Why you should care
This is how you build an empire from cucumbers.
There are many reasons to head southwest of Miami into the Everglades, the largest tropical wilderness in the United States, where you’ll almost certainly spot enormous alligators and all manner of wading birds just beyond the Ernest F. Coe Visitor Center along the boardwalk of the Anhinga Trail. But less than 15 minutes (8 miles) before you arrive within the park’s borders, one unmissable roadside stop beckons.
There are many roadside fruit and vegetable stands around the country. And then, there is Robert is Here. You’ve likely never seen a spot like this. Located where it’s always been, since 1959 — south of Homestead and right there at the intersection of a country road where you turn south to make your way toward the national park — this is the most badass fruit stand in the U.S., and a tourist destination of its own. And it all started with its curious name, a marketing plan borne of desperation.
Depending on the season, you might see piles of locally grown papayas, mangoes, tomatoes and avocados flanked by baskets of rambutan and mangosteens sourced from farther afield to satisfy the diverse customers who descend. There are mamey sapote, sapodilla and all kinds of exotic fruit that Latin Americans know from their homelands and love. An interesting fact: The vast majority of the tropical fruit for sale is grown within 20 miles of the Robert is Here shop — even if you’d never see most of it for sale in a local grocery store.
It started off because my grandfather’s family couldn’t afford basic creature comforts.
Brandon Moehling, grandson of Robert “Bob” Moehling, who opened the original Robert is Here
“We’re just a product of our environment,” says Brandon Moehling, 35, whose grandfather, Robert “Bob” Moehling, opened the original Robert is Here back in 1959, naming it after his son (Brandon’s father, Robert). “A lot of people come and say ‘Wow this is a great idea,’ but none of this was an idea,” explains Moehling. “It started off because my grandfather’s family couldn’t afford basic creature comforts.”
When Moehling’s grandfather opened the stand, he was a struggling tenant farmer with a surplus of cucumbers he couldn’t sell to a broker due to a flooded market. Busy picking vegetables himself, the senior Robert put his 6-year-old son on the side of the road with a box of cukes and the words “Robert is Here” scrawled in red across a set of hurricane shutters. “My father sold all the cucumbers that day and walked home by lunchtime at 12 o’clock,” says Moehling about that 6-year-old boy. “That was the start of it. We’ve been there literally every day since, on the very same corner.”
Moehling says that while his grandfather never prospered selling vegetables, his decision to start selling things like papayas, mangoes and avocados in this part of South Florida where tropical plants flourish was a wise one. And what started as a fruit and vegetable stand has grown into an entire open-air shop with a canned goods section, a milkshake counter where the blenders are constantly buzzing up concoctions with key lime, mamey, guava and whatever else is in season and a small zoo of emus, goats, tortoises and other rescue animals.

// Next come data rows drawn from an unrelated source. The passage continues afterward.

Lemma filter_out_one (n : label) (l : list label) :
  NoDup l -> In n l ->
  length (filter (fun x => negb (label_eqb x n)) l) + 1 = length l.
Proof.
  induction l as [| a rest IH]; simpl; [tauto |].
  intros Hnd Hin. inversion Hnd as [| ? ? Hnot Hrest]; subst.
  destruct (label_eqb a n) eqn:E; simpl.
  - apply label_eqb_eq in E. subst a.
    rewrite filter_all; [lia |].
    intros x Hx. apply negb_true_iff. destruct (label_eqb x n) eqn:Ex; [| reflexivity].
    apply label_eqb_eq in Ex. subst x. contradiction.
  - destruct Hin as [Hin | Hin]; [subst; rewrite label_eqb_refl in E; discriminate |].
    rewrite <- (IH Hrest Hin). lia.
Qed.

Lemma filter_NoDup {A : Type} (p : A -> bool) (l : list A) : NoDup l -> NoDup (filter p l).
Proof.
  induction 1 as [| a rest Hnot Hnd IH]; simpl; [constructor |].
  destruct (p a); [| exact IH]. constructor; [| exact IH].
  intros Hin. apply filter_In in Hin. apply Hnot, Hin.
Qed.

There’s even live music on the weekends, says Moehling. And he and his father (Robert of the Robert is Here sign), 66, can almost always be found in the shop, greeting customers and making sure the pyramids of fruit are worthy of a magazine spread.
But even more important than the colorful aesthetics, says Moehling, is the fact that nothing goes to waste. Excess fruits are used to make shakes and on-the-cusp tomatoes and avocados are reborn as salsas. And people come from far and wide to dig in. “We’ve probably had every country in the world walk through these doors,” says Moehling. “But we consider people from as far away as Palm Beach (two hours north) local since they’ve driven here to get their mangoes or their vegetables.”
Local Jill Martin, who lives within a few minutes of Robert is Here, says she visits every few weeks for a fix. “The strawberry milkshakes are my favorite, but I really go there for the freshly made guacamole and hot boiled peanuts. There’s even barbecue in the back now,” says Martin. “This is where you can get a taste of old South Florida.”
And that’s the taste of mangoes, avocados and papaya, freshly plucked from local trees.